» **How to complete this task**
Whenever a line below mentions the word "right", that line should be copied.

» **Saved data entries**
(* ===== verification/TcpBuildSpec.v ===== *)
(** * What the packet builder sends, and whom it believes (build_receive_tcp) *)
From S2P Require Import Prelude TcpBuild.

(** ** The cache *)

Section cache.
Context (HZ : Z).

(** Every entry that was ever filled says what the kernel said at some call, and
    until when it may be believed. *)
Definition entry_ok (hist : list request) (e : mac_ip) : Prop :=
  expires e = 0%Z ∨
  ∃ j r, hist !! j = Some r ∧ wanted r = ip e ∧
    nb_entry (kernel_says r) = Some (true, mac e) ∧
    expires e = u64 (at_jiffies r + xmit_itv HZ).

Lemma lookup_table_spec j a t e :
  lookup_table j a t = Some e → e ∈ t ∧ ip e = a ∧ (j < expires e)%Z.
Proof.
  induction t as [|e' t IH]; simpl; [done|].
  destruct (Z.eqb_spec a (ip e')) as [->|]; simpl.
  - destruct (Z.ltb_spec j (expires e')).
    + intros [= ->]. split; [by left|done].
    + intros (?&?&?)%IH. split; [by right|done].
  - intros (?&?&?)%IH. split; [by right|done].
Qed.

(** [addup_table] leaves an entry as it is, or replaces it by the new one. *)
Lemma addup_table_entry j a m t e :
  e ∈ addup_table HZ j a m t → e ∈ t ∨ e = MacIp a m (u64 (j + xmit_itv HZ)).
Proof.
  induction t as [|e' t IH]; simpl; [by left|].
  destruct (expires e' <? j)%Z; simpl.
  - intros [->|?]%elem_of_cons; [by right|left; by right].
  - destruct (ip e' =? 0)%Z.
    + intros [->|?]%elem_of_cons; [by right|left; by right].
    + intros [->|[?| ->]%IH]%elem_of_cons; [left; by left|left; by right|by right].
Qed.

Lemma get_mac_spec hist r t x m t' :
  Forall (entry_ok hist) t → (0 ≤ at_jiffies r)%Z →
  get_mac HZ (at_jiffies r) (wanted r) (kernel_says r) t = (x, m, t') →
  Forall (entry_ok (hist ++ [r])) t' ∧
  ∀ ha, m = Some ha → nb_entry (kernel_says r) = Some (true, ha) ∨
    ∃ j r', hist !! j = Some r' ∧ wanted r' = wanted r ∧
      nb_entry (kernel_says r') = Some (true, ha) ∧
      (at_jiffies r < u64 (at_jiffies r' + xmit_itv HZ))%Z.
Proof.
  intros Ht Hj. unfold get_mac.
  assert (∀ e, entry_ok hist e → entry_ok (hist ++ [r]) e) as Hmono.
  { intros e [?|(j&r'&Hr'&H)]; [by left|right]. exists j, r'.
    split; [by apply lookup_app_l_Some|done]. }
  assert (Forall (entry_ok (hist ++ [r])) t) as Ht' by (by eapply Forall_impl).
  destruct (lookup_table _ _ _) as [e|] eqn:El.
  - intros [= <- <- <-]. split; [done|]. intros ha [= <-]. right.
    apply lookup_table_spec in El as (Hin&Hip&Hlt).
    rewrite Forall_forall in Ht. destruct (Ht e Hin) as [?|(j&r'&Hr'&Hw&Hn&He)]; [lia|].
    exists j, r'. rewrite <- He. by rewrite Hw.
  - destruct (routed _); simpl; [|by intros [= <- <- <-]].
    destruct (nb_entry (kernel_says r)) as [[[] ha]|] eqn:En; [|by intros [= <- <- <-]..].
    intros [= <- <- <-]. split; [|intros ha' [= ->]; by left].
    rewrite Forall_forall in Ht' |- *. intros e [He| ->]%addup_table_entry; [by apply Ht'|].
    right. exists (length hist), r. rewrite list_lookup_middle by done. by rewrite En.
Qed.

Lemma get_macs_from hist rs t i x ha r :
  Forall (entry_ok hist) t → Forall (λ r, 0 ≤ at_jiffies r)%Z rs →
  fst (get_macs HZ rs t) !! i = Some (x, Some ha) → rs !! i = Some r →
  nb_entry (kernel_says r) = Some (true, ha) ∨
  ∃ j r', j < length hist + i ∧ (hist ++ rs) !! j = Some r' ∧ wanted r' = wanted r ∧
    nb_entry (kernel_says r') = Some (true, ha) ∧
    (at_jiffies r < u64 (at_jiffies r' + xmit_itv HZ))%Z.
Proof.
  revert hist t i. induction rs as [|r0 rs IH]; intros hist t i Ht Hpos; [done|]. simpl.
  apply Forall_cons in Hpos as [H0 Hpos].
  destruct (get_mac _ _ _ _ _) as [[x0 m0] t0] eqn:E.
  destruct (get_mac_spec hist r0 t x0 m0 t0 Ht H0 E) as [Ht0 Hm].
  destruct (get_macs HZ rs t0) as [xs t1] eqn:Es. simpl.
  destruct i as [|i]; simpl.
  - intros [= -> ->] [= ->]. destruct (Hm ha eq_refl) as [?|(j&r'&Hr'&H)]; [by left|right].
    exists j, r'. split; [apply lookup_lt_Some in Hr'; lia|].
    split; [by apply lookup_app_l_Some|done].
  - intros Hx Hr. specialize (IH (hist ++ [r0]) t0 i Ht0 Hpos). rewrite Es in IH.
    destruct (IH Hx Hr) as [?|(j&r'&Hj&Hr'&H)]; [by left|right].
    exists j, r'. rewrite <- app_assoc in Hr'. rewrite length_app in Hj. simpl in Hj.
    split; [lia|done].
Qed.
End cache.

(** Whatever address [get_mac] copies is one that the kernel's neighbour table
    gave, as valid, for the address asked for: in this call, or in an earlier one
    less than 120 seconds ago. The bound is that the clock does not wrap. *)
Theorem get_mac_fresh HZ rs i x ha r :
  (0 ≤ HZ)%Z → Forall (λ r, 0 ≤ at_jiffies r ∧ at_jiffies r + 120 * HZ < 2 ^ 64)%Z rs →
  fst (get_macs HZ rs mac_ip_table0) !! i = Some (x, Some ha) → rs !! i = Some r →
  ∃ j r', j ≤ i ∧ rs !! j = Some r' ∧ wanted r' = wanted r ∧
    nb_entry (kernel_says r') = Some (true, ha) ∧
    (j = i ∨ (at_jiffies r < at_jiffies r' + 120 * HZ)%Z).
Proof.
  intros HHZ Hrs Hx Hr.
  destruct (get_macs_from HZ [] rs mac_ip_table0 i x ha r) as [Hn|(j&r'&Hj&Hr'&Hw&Hn&Hlt)];
    [|by eapply Forall_impl; [exact Hrs|intros ? []]|done|done| |].
  - repeat constructor.
  - exists i, r. auto 10.
  - simpl in Hj, Hr'. exists j, r'. split; [lia|]. split; [done|]. split; [done|]. split; [done|].
    right. rewrite Forall_forall in Hrs. destruct (Hrs r') as [??]; [by eapply list_elem_of_lookup_2|].
    unfold xmit_itv in Hlt. rewrite (u64_small (120 * HZ)) in Hlt by lia.
    by rewrite u64_small in Hlt by lia.
Qed.

(** An address learnt at tick 10, asked for again at 50, and at 200. *)
Lemma get_mac_fresh_witness :
  let learnt := Answer true (Some (true, [1; 2; 3; 4; 5; 6]%Z)) in
  let silent := Answer true None in
  let rs := [Request 10 7 learnt; Request 50 7 silent; Request 200 7 silent]%Z in
  fst (get_macs 1 rs mac_ip_table0)
  = [(1, Some [1; 2; 3; 4; 5; 6]); (1, Some [1; 2; 3; 4; 5; 6]); (-3, None)]%Z ∧
  ∃ j r', j ≤ 1 ∧ rs !! j = Some r' ∧ wanted r' = 7%Z ∧
    nb_entry (kernel_says r') = Some (true, [1; 2; 3; 4; 5; 6]%Z) ∧
    (j = 1 ∨ (50 < at_jiffies r' + 120 * 1)%Z).
Proof.
  split; [reflexivity|].
  apply (get_mac_fresh 1 [Request 10 7 (Answer true (Some (true, [1; 2; 3; 4; 5; 6])));
    Request 50 7 (Answer true None); Request 200 7 (Answer true None)]%Z 1 1%Z [1; 2; 3; 4; 5; 6]%Z
    (Request 50 7 (Answer true None))%Z); [lia| |reflexivity|reflexivity].
  repeat constructor; simpl; lia.
Defined.

(** ** The packet *)

(** The sum of the 16-bit words of a block in network order, which a receiver
    compares with 0 modulo 2^16 - 1. *)
Fixpoint words (l : list Z) : Z :=
  match l with
  | a :: b :: l => (256 * a + b + words l)%Z
  | [a] => (256 * a)%Z
  | [] => 0%Z
  end.

Lemma words_be16 z l : (0 ≤ z < 65536)%Z → words (be16 z ++ l) = (z + words l)%Z.
Proof.
  intros Hz. unfold be16, u8. simpl. rewrite Z.shiftr_div_pow2 by lia.
  rewrite (Z.mod_small (z / 2 ^ 8)) by (split; [apply Z.div_pos|apply Z.div_lt_upper_bound]; lia).
  pose proof (Z.div_mod z (2 ^ 8)). lia.
Qed.

Lemma slice_middle {A} i n (a b c : list A) :
  length a = i → length b = n → slice i n (a ++ b ++ c) = b.
Proof. intros <- <-. unfold slice. by rewrite drop_app_length, take_app_length. Qed.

» **Exercise output**
    + intros (?&?&?)%IH. split; [by right|done].
  - intros (?&?&?)%IH. split; [by right|done].
  - intros [->|?]%elem_of_cons; [by right|left; by right].
    + intros [->|?]%elem_of_cons; [by right|left; by right].
    + intros [->|[?| ->]%IH]%elem_of_cons; [left; by left|left; by right|by right].
  { intros e [?|(j&r'&Hr'&H)]; [by left|right]. exists j, r'.
  - intros [= <- <- <-]. split; [done|]. intros ha [= <-]. right.
    right. exists (length hist), r. rewrite list_lookup_middle by done. by rewrite En.
  - intros [= -> ->] [= ->]. destruct (Hm ha eq_refl) as [?|(j&r'&Hr'&H)]; [by left|right].
    destruct (IH Hx Hr) as [?|(j&r'&Hj&Hr'&H)]; [by left|right].
    right. rewrite Forall_forall in Hrs. destruct (Hrs r') as [??]; [by eapply list_elem_of_lookup_2|].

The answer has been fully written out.